Country Report Maldives October 2019

Update Country Report Maldives 06 Aug 2019

Real GDP growth decelerates in Q1

Event

According to the National Bureau of Statistics, real GDP growth slowed to 3.1% year on year in the first quarter of 2019, down from 4.7% in the previous quarter.

Analysis

The economy is heavily skewed towards the tertiary sector, with services accounting for about three-quarters of total economic output, largely driven by tourism activity. Despite the Maldives being an archipelago, the fisheries sector is not particularly prominent and provides only a negligible share of the country's GDP.

Although real GDP growth slowed overall in January-March, earnings from tourism-a sector that alone accounts for more than a quarter of the Maldives' nominal GDP-increased by a strong 9.1% year on year. The sharp pick-up in tourism activity compared with the previous three quarters was supported by the opening of several new accommodation facilities for tourists and the addition of new international air routes. Output from the transport and communications sector, the second largest in the economy, recorded a healthy annual increase of 5.8%. However, growth in these sectors was offset by a decline in construction activity, in line with the gradual unwinding of infrastructure projects funded by Chinese debt under the current administration.
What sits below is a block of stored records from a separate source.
(** X3.  In every operation and every world: [setItem] is called on
    the key of the task list only, so what the storage holds under any
    other key is what it held before; and when the request of the
    operation is rejected, or the write is, the whole storage is as
    before. *)
Theorem storage_written_under_tasks_only (a : Action) (w : World) :
  (∀ key value, SetItem key value ∈ did (perform a) w → key = "tasks")
  ∧ (∀ key, key ≠ "tasks" →
       AsyncStorage (after (perform a) w) !! key = AsyncStorage w !! key)
  ∧ (answered w = None ∨ write_fault w = true →
     AsyncStorage (after (perform a) w) = AsyncStorage w).
Proof.
  by_cases w a.
  all: split;
    [intros key value Hin;
     repeat (apply elem_of_cons in Hin as [Hin|Hin]; [now simplify_eq|]);
     now apply elem_of_nil in Hin|].
  all: split;
    [intros key Hne; solve [reflexivity | now apply lookup_insert_ne]|].
  all: intros [Hno|Hno]; solve [reflexivity | discriminate Hno].
Qed.

(** X4.  [filter] is changed by the filter buttons and by nothing else:
    every state handed to React by the mount effect, a refresh, a fetch
    or a toggle has the [filter] of the state the operation started
    in, and the state handed over by a filter button has the filter of
    that button. *)
Theorem filter_kept (a : Action) (w : World) :
  Forall
    (λ s, filter s = match a with Press f => f | _ => filter (state w) end)
    (states (did (perform a) w)).
Proof.
  by_cases w a.
  all: repeat (apply Forall_cons; split; [reflexivity|]).
  all: apply Forall_nil_2.
Qed.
The latest data are broadly in line with our projection that economic growth will slow in 2019 compared with 2018. The shift in the country's political affiliations from China towards India will have some negative impact on the inflow of tourists from China, the largest source of tourists to Maldives. This, coupled with the incumbent government's efforts to rein in public debt, will weaken investment. This will, in turn, dampen real GDP growth. Nevertheless, tourist arrivals from India and other markets (mainly European countries) will provide support for GDP growth.

Impact on the forecast

Despite the relatively subdued performance in the first quarter, we maintain our forecast that economic growth will only slow to 5% in 2019, with tourism and transport services providing a lift to the country's growth rate in the remaining three quarters of the year. Nonetheless, the latest data highlight downside risks to this forecast.